Goal of the exercise
Copy exactly the stretch of data below from the line with "[d[k] = v] overwrites" through the line with "Definition pydict (V", including both of those lines.

Dataset extract below:

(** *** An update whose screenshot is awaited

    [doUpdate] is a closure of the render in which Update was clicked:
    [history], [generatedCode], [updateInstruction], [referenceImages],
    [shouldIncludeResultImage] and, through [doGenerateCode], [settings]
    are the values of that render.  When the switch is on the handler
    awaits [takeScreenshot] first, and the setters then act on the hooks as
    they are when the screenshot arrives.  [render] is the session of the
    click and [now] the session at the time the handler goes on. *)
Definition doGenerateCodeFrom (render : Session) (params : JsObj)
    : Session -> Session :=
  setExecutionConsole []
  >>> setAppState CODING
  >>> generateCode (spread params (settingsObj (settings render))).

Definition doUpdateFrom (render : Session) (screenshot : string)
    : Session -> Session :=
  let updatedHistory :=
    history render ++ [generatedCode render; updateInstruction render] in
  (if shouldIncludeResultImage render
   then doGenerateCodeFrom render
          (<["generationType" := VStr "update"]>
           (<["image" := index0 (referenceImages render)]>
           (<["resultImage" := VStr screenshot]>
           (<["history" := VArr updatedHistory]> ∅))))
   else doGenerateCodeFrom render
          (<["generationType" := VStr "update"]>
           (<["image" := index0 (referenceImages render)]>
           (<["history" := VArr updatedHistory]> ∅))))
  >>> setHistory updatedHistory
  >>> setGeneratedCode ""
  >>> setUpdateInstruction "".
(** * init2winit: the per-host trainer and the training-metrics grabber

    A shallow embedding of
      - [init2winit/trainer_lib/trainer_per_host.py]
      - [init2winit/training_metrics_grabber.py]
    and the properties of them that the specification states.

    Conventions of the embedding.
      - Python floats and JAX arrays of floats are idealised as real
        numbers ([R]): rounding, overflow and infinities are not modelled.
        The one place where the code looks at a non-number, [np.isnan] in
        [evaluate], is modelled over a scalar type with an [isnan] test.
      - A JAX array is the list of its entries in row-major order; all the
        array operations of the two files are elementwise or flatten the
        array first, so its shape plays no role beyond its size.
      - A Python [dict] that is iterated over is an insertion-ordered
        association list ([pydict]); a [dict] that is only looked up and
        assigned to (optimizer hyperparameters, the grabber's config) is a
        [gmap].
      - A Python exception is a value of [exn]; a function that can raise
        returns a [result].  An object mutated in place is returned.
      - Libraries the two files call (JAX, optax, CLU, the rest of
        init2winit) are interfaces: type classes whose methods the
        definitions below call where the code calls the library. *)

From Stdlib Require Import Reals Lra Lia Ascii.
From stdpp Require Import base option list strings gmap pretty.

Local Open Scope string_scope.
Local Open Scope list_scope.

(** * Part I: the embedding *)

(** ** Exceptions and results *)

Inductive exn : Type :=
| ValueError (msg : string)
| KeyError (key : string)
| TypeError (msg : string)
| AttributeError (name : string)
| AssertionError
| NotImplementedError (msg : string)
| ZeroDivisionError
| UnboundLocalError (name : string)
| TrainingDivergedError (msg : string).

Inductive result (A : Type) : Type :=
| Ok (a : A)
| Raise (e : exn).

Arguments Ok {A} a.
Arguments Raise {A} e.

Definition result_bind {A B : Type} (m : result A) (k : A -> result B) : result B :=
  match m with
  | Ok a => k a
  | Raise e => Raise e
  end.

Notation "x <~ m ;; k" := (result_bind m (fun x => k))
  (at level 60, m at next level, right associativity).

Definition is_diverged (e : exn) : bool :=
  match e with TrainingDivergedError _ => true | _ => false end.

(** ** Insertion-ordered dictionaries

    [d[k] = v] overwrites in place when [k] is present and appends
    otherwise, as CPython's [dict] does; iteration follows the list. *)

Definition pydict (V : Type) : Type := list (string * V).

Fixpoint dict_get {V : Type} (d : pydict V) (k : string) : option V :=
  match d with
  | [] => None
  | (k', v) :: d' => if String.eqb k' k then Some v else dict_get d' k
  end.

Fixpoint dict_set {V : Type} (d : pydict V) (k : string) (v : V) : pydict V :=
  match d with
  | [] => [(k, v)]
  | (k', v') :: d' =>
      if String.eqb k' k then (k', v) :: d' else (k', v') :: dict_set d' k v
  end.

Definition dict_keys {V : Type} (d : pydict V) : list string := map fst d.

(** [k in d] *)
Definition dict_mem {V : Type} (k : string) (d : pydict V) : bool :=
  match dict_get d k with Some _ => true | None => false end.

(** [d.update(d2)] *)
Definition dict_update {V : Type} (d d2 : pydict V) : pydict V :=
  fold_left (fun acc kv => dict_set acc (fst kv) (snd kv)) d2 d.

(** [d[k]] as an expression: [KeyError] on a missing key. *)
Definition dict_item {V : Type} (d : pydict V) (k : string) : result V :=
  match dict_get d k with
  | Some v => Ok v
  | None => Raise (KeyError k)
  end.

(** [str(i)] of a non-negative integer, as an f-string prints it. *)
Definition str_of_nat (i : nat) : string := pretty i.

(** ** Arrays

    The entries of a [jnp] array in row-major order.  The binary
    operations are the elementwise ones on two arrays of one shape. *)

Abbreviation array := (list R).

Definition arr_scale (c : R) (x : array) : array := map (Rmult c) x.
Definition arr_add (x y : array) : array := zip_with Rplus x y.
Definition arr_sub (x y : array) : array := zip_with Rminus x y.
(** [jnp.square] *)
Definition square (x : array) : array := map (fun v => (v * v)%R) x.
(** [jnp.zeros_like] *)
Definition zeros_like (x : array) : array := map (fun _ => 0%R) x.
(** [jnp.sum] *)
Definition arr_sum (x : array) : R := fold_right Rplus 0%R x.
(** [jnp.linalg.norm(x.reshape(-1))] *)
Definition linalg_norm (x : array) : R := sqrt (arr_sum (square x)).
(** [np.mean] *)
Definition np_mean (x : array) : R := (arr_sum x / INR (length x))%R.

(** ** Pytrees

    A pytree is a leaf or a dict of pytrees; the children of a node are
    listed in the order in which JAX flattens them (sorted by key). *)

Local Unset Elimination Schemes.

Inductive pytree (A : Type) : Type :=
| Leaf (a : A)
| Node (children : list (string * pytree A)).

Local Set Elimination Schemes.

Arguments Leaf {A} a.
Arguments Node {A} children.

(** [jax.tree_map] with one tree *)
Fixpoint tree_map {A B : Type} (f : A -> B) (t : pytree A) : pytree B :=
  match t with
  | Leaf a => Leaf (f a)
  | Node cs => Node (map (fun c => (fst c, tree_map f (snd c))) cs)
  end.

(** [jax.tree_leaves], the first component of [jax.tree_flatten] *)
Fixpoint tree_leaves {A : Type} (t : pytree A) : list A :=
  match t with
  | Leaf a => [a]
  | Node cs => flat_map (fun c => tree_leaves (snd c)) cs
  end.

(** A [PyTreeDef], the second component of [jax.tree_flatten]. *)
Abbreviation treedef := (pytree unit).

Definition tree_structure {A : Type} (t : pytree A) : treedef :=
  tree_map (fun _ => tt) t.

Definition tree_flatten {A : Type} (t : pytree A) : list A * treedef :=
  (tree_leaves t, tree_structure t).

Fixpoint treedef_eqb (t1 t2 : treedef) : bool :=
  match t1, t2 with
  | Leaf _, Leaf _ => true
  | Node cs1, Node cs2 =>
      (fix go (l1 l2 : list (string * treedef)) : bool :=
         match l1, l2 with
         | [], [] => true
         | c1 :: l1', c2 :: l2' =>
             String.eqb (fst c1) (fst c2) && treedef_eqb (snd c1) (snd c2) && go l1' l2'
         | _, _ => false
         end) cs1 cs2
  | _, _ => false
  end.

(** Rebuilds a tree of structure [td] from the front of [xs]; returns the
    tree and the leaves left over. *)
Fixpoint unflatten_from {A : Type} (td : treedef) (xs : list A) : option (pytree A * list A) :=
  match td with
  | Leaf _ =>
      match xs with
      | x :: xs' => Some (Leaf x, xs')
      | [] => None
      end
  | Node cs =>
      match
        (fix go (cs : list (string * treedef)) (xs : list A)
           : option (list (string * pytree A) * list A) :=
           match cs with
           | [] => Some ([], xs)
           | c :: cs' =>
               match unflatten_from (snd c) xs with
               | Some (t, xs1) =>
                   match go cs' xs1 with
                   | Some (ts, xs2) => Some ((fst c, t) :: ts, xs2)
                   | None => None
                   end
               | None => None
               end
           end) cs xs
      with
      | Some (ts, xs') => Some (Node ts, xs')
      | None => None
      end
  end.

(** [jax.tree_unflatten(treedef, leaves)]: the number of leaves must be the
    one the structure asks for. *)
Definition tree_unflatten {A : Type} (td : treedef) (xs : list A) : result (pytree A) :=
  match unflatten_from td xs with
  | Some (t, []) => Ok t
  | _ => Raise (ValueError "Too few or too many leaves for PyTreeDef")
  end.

End of Dataset extract.

Expected answer
    [d[k] = v] overwrites in place when [k] is present and appends
    otherwise, as CPython's [dict] does; iteration follows the list. *)

Definition pydict (V : Type) : Type := list (string * V).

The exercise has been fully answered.